EXHIBIT 10.2
LETTER OF INTENT
This Letter of Intent made and entered into the 30th day of April, 2004, by and
between Golden Hand Resources Inc., (the "Corporation"), Ramot at Tel Aviv
University Ltd., a company organized under the Laws of the State of Israel, with
offices located at 32 X. Xxxxxxx, Tel Aviv, Israel ("Ramot").
RECITALS
Ramot is the owner of certain technology relating to stem cells which has
been developed by Xxxxxxxxx Xxxxx Xxxxxxx ("Xxxxxxx"), Xx. Xxxxx Xxxxx ("Xxxxx")
and Xxxxxx Xxxx ("Xxxx") at the Felsenstein Medical Research Center of Tel Aviv
University (the "Technology").
The Corporation is a corporation whose shares are publicly traded. The
Corporation wishes to obtain a license with respect to the Technology pursuant
to a research and license agreement between it and Ramot.
TERMS
1. The Corporation confirms that it intends, on a best efforts basis, to
raise certain capital in order to pursue the goals of the Corporation in
connection with the licensed Technology under such terms and conditions as the
Board of Directors of the Corporation shall determine at that time.
2. The undersigned parties will enter into good faith negotiations in an
effort to agree upon the specific terms of a research and license agreement with
respect to the Technology (the "Research and License Agreement"). It is the
intention of the Corporation to further develop and commercialize the Technology
pursuant to the terms to be agreed upon in the Research and License Agreement.

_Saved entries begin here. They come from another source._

(* ===== verification/Builder.v ===== *)
(** * Building a base snapshot

    [internal/engine/snapshot/builder.go]: nodes are staged in ascending
    database id (which numbers them), edges in any order; [Build] resolves the
    edges' endpoints, packs the forward rows by counting sort, derives the
    reverse rows from them, sorts the slots by edge id, and computes the
    derived indexes ([finalizeDerived]). *)

From S2P Require Import Prelude Bitset Csr Kinds Props Snapshot.
From stdpp Require Import options.
Unset Default Proof Using.

(** ** Definitions *)

Record stagedEdge := mkStagedEdge { se_id : N; se_start : N; se_end : N; se_kind : KindID }.
Record denseEdge := mkDenseEdge { de_id : N; de_src : NodeID; de_dst : NodeID; de_kind : KindID }.

(** [b_props] is [propNames], [propIDs] and [propArena]. *)
Record Builder := mkBuilder {
  b_graphID : Z;
  b_ids : list N;
  b_kindsFlat : list KindID;
  b_kindOffsets : list N;
  b_props : interner;
  b_propEntries : list propEntry;
  b_propOffsets : list N;
  b_edges : list stagedEdge;
  b_kindTable : gmap KindID string;
}.

Definition NewBuilder (graphID : Z) : Builder :=
  mkBuilder graphID [] [] [0] interner_empty [] [0] [] ∅.

Definition set_props (b : Builder) (p : interner) : Builder :=
  mkBuilder (b_graphID b) (b_ids b) (b_kindsFlat b) (b_kindOffsets b) p
    (b_propEntries b) (b_propOffsets b) (b_edges b) (b_kindTable b).

(** A computation on the interning fields, run inside the builder. *)
Definition on_props {A} (m : go interner A) : go Builder A := λ b,
  '(p, r) ← m (b_props b); Some (set_props b p, r).

(** The guard on the id, and the error it returns. *)
Definition check_ascending (databaseID : N) : go Builder () := λ b,
  match last (b_ids b) with
  | Some prev => if databaseID <=? prev then Some (b, inr (ErrNotAscending databaseID prev))
                 else Some (b, inl ())
  | None => Some (b, inl ())
  end.

(** Appending a node's sorted entries, and its id and kinds. *)
Definition append_entries (es : list propEntry) : go Builder () := λ b,
  let entries := b_propEntries b ++ es in
  Some (mkBuilder (b_graphID b) (b_ids b) (b_kindsFlat b) (b_kindOffsets b) (b_props b)
          entries (b_propOffsets b ++ [u32 (len entries)]) (b_edges b) (b_kindTable b), inl ()).
Definition append_node (databaseID : N) (kinds : list KindID) : go Builder () := λ b,
  let flat := b_kindsFlat b ++ kinds in
  Some (mkBuilder (b_graphID b) (b_ids b ++ [databaseID]) flat
          (b_kindOffsets b ++ [u32 (len flat)]) (b_props b)
          (b_propEntries b) (b_propOffsets b) (b_edges b) (b_kindTable b), inl ()).

Section builder_ops.
Context `{GoStd}.

Definition commitNodeProps (parsed : list parsedProp) : go Builder () :=
  (let! es := on_props (stage_parsed parsed) in append_entries es)%go.

Definition addParsedNode (databaseID : N) (kinds : list KindID) (parsed : list parsedProp)
  : go Builder () :=
  (check_ascending databaseID ;;! commitNodeProps parsed ;;! append_node databaseID kinds)%go.

Definition addPreparedNode (databaseID : N) (kinds : list KindID) (props : preparedProps)
  : go Builder () :=
  (check_ascending databaseID ;;!
   let! es := on_props (stage_prepared props) in
   append_entries es ;;! append_node databaseID kinds)%go.
End builder_ops.

Definition AddEdge (b : Builder) (id startID endID : N) (kind : KindID) : Builder :=
  mkBuilder (b_graphID b) (b_ids b) (b_kindsFlat b) (b_kindOffsets b) (b_props b)
    (b_propEntries b) (b_propOffsets b) (b_edges b ++ [mkStagedEdge id startID endID kind])
    (b_kindTable b).
Definition SetKinds (b : Builder) (pairs : gmap KindID string) : Builder :=
  mkBuilder (b_graphID b) (b_ids b) (b_kindsFlat b) (b_kindOffsets b) (b_props b)
    (b_propEntries b) (b_propOffsets b) (b_edges b) pairs.

(** *** Packing *)

Definition zip3 {A B C} (a : list A) (b : list B) (c : list C) : list (A * B * C) :=
  zip (zip a b) c.

(** The three slices of a row, sorted together through [Len]/[Less]/[Swap]. *)
Definition sortForwardSegment `{GoStd} (targets : list NodeID) (kinds : list KindID)
    (edgeIDs : list N) : list NodeID * list KindID * list N :=
  let seg : list oedge := go_sort (less_key2 oe_dst oe_kind) (zip3 targets kinds edgeIDs) in
  (oe_dst <$> seg, oe_kind <$> seg, oe_id <$> seg).

Definition sortReverseSegment `{GoStd} (sources : list NodeID) (kinds : list KindID)
    (fwdIdx : list N) : list NodeID * list KindID * list N :=
  let seg : list iedge :=
    go_sort (less_key2 (λ e : iedge, e.1.1) (λ e : iedge, e.1.2)) (zip3 sources kinds fwdIdx) in
  ((λ e : iedge, e.1.1) <$> seg, (λ e : iedge, e.1.2) <$> seg, (λ e : iedge, e.2) <$> seg).

Definition packForward `{GoStd} (n : N) (dEdges : list denseEdge)
  : option (list N * list NodeID * list KindID * list N) :=
  degree ← count_degrees de_src n dEdges;
  offsets ← prefix_offsets n degree;
  cursor ← slice offsets 0 n;
  '(targets, kinds, edgeIDs, _) ←
    foldM (λ st e, place_step (de_src e) (de_dst e) (de_kind e) (de_id e) st) dEdges
      (mk (len dEdges) 0, mk (len dEdges) 0%Z, mk (len dEdges) 0, cursor);
  '(targets', kinds', edgeIDs') ← sort_rows sortForwardSegment n offsets (targets, kinds, edgeIDs);
  Some (offsets, targets', kinds', edgeIDs').

Definition packReverse `{GoStd} (n : N) (outOffsets : list N) (outTargets : list NodeID)
    (outKinds : list KindID) : option (list N * list NodeID * list KindID * list N) :=
  degree ← count_degrees id n outTargets;
  offsets ← prefix_offsets n degree;
  cursor ← slice offsets 0 n;
  let e := len outTargets in
  '(sources, kinds, edgeIdx, _) ←
    foldM (λ st i,
      lo ← idx outOffsets i; hi ← idx outOffsets (i + 1);
      foldM (λ st j,
        dst ← idx outTargets j; k ← idx outKinds j;
        place_step dst (u32 i) k (u32 j) st) (range lo hi) st)
      (range 0 n) (mk e 0, mk e 0%Z, mk e 0, cursor);
  '(sources', kinds', edgeIdx') ← sort_rows sortReverseSegment n offsets (sources, kinds, edgeIdx);
  Some (offsets, sources', kinds', edgeIdx').

(** [Less] reads [ids[perm[i]]]; the entries of [perm] are slots, in range. *)
Definition buildEdgeIDPerm `{GoStd} (ids : list N) : list N :=
  let perm := u32 <$> range 0 (len ids) in
  go_sort (less_key (λ p, default 0 (idx ids p))) perm.

(** Resolving endpoints: an edge with a missing one is dropped and counted. *)
Definition resolveEdges (lookup : gmap N NodeID) (edges : list stagedEdge)
  : list denseEdge * N :=
  foldl (λ '(dEdges, dropped) e,
    match lookup !! se_start e with
    | None => (dEdges, dropped + 1)
    | Some src =>
        match lookup !! se_end e with
        | None => (dEdges, dropped + 1)
        | Some dst => (dEdges ++ [mkDenseEdge (se_id e) src dst (se_kind e)], dropped)
        end
    end) ([], 0) edges.

(** [m[id] = NodeID(i)] over a slice of ids. *)
Definition index_ids (ids : list N) : gmap N NodeID := index_list u32 ids.

(** *** Derived indexes *)

Section finalize.
Context `{GoStd}.

(** [finalizePropStore]'s loop: the nodes whose [objectid] is text. *)
Definition index_objectid (p : PropStore) (objID : N) (n : N)
  : option (gmap string NodeID * gmap string (list NodeID)) :=
  foldM (λ st i,
    let '(index, dup) := st in
    v ← PropStore_Value p (u32 i) objID;
    match v with
    | Some (AString s) =>
        let id := u32 i in
        match index !! s with
        | None => Some (<[s := id]> index, dup)
        | Some prev =>
            match dup !! s with
            | Some ids => Some (index, <[s := ids ++ [id]]> dup)
            | None => Some (index, <[s := [prev; id]]> dup)
            end
        end
    | _ => Some st
    end) (range 0 n) (∅, ∅).

Definition finalizePropStore (p : PropStore) (n : N) : option PropStore :=
  let ids := index_list u16 (ps_names p) in
  let p1 := mkPropStore (ps_names p) ids (ps_entries p) (ps_nodeOffsets p) (ps_arena p) ∅ ∅ in
  match IDByName p1 "objectid" with
  | None => Some p1
  | Some objID =>
      '(index, dup) ← index_objectid p1 objID n;
      Some (mkPropStore (ps_names p) ids (ps_entries p) (ps_nodeOffsets p) (ps_arena p) index dup)
  end.
End finalize.

Definition kind_step (n : N) (i : N) (st : KindID * gmap KindID Bitset) (k : KindID)
  : KindID * gmap KindID Bitset :=
  let '(maxKind, bitmaps) := st in
  let maxKind' := if (k >? maxKind)%Z then k else maxKind in
  let bm := match bitmaps !! k with Some bm => bm | None => NewBitset n end in
  (maxKind', <[k := Bitset_Set bm (u32 i)]> bitmaps).

Definition build_bitmaps (s : Snapshot) (n : N) : option (KindID * gmap KindID Bitset) :=
  foldM (λ st i,
    ks ← row (KindOffsets s) (NodeKinds s) i (i + 1);
    Some (foldl (kind_step n i) st ks)) (range 0 n) (0%Z, ∅).

Definition max_of (m : KindID) (ks : list KindID) : KindID :=
  foldl (λ m k, if (k >? m)%Z then k else m) m ks.

Definition mark_edge_kinds (maxKind : KindID) (ks : list KindID) : option (list bool) :=
  foldM (λ seen k, if (k >=? 0)%Z then upd seen (Z.to_N k) true else Some seen) ks
    (mk (Z.to_N (maxKind + 1)) false).

Definition find_self_loops (s : Snapshot) (n : N) : option (gset KindID) :=
  foldM (λ st i,
    lo ← idx (OutOffsets s) i; hi ← idx (OutOffsets s) (i + 1);
    foldM (λ st slot,
      t ← idx (OutTargets s) slot;
      if t =? u32 i then k ← idx (OutKinds s) slot; Some ({[k]} ∪ st) else Some st)
      (range lo hi) st) (range 0 n) ∅.

Definition finalizeDerived `{GoStd} (s : Snapshot) : option Snapshot :=
  let n := NodeCount s in
  let index := index_ids (GraphIDs s) in
  '(maxKind0, bitmaps) ← build_bitmaps s n;
  let maxKind := max_of maxKind0 (OutKinds s) in
  seen ← mark_edge_kinds maxKind (OutKinds s);
  loops ← find_self_loops s n;
  props ← finalizePropStore (Props s) n;
  Some (mkSnapshot (GraphID s) (GraphIDs s) (OutOffsets s) (OutTargets s) (OutKinds s)
    (OutEdgeIDs s) (InOffsets s) (InTargets s) (InKinds s) (InEdgeIdx s) (KindOffsets s)
    (NodeKinds s) maxKind (Kinds s) props (DroppedEdges s) (MultiGraph s) (WatermarkLineage s)
    index bitmaps loops seen (edgeIDPerm s)).

Definition buildPropStore (b : Builder) : PropStore :=
  mkPropStore (in_names (b_props b)) ∅ (b_propEntries b) (b_propOffsets b)
    (in_arena (b_props b)) ∅ ∅.

Definition Build `{GoStd} (b : Builder) : option Snapshot :=
  let n := len (b_ids b) in
  let lookup := index_ids (b_ids b) in
  let '(dEdges, dropped) := resolveEdges lookup (b_edges b) in
  '(outOffsets, outTargets, outKinds, outEdgeIDs) ← packForward n dEdges;
  '(inOffsets, inTargets, inKinds, inEdgeIdx) ← packReverse n outOffsets outTargets outKinds;
  kinds ← NewKindTable (b_kindTable b);
  finalizeDerived (mkSnapshot (b_graphID b) (b_ids b) outOffsets outTargets outKinds outEdgeIDs
    inOffsets inTargets inKinds inEdgeIdx (b_kindOffsets b) (b_kindsFlat b) 0%Z kinds
    (buildPropStore b) dropped false zero_lineage ∅ ∅ ∅ [] (buildEdgeIDPerm outEdgeIDs)).

(** ** Packing *)

Lemma zip3_fmap {X A B C} (fa : X → A) (fb : X → B) (fc : X → C) l :
  zip3 (fa <$> l) (fb <$> l) (fc <$> l) = (λ x, (fa x, fb x, fc x)) <$> l.
Proof. unfold zip3. induction l; csimpl; [done|]. by f_equal. Qed.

3. As part of the consideration for the license to be granted under the
Research and License Agreement, Ramot, Melamed, Offen and Levy will receive
warrants to purchase shares of the Corporation's common stock, pursuant
to such terms and conditions as shall be negotiated between the parties.
NON-BINDING EFFECT
1. This agreement, except for paragraphs 2 and 3 below, is a non-binding
Letter of Intent and shall not constitute a binding agreement until formal
documentation is executed between the parties. However, it is the intention of
the parties to negotiate in good faith the terms and conditions set forth
herein.
2. Ramot agrees that during the period of this Letter of Intent, they will
not negotiate with other parties relating to the matters set forth herein.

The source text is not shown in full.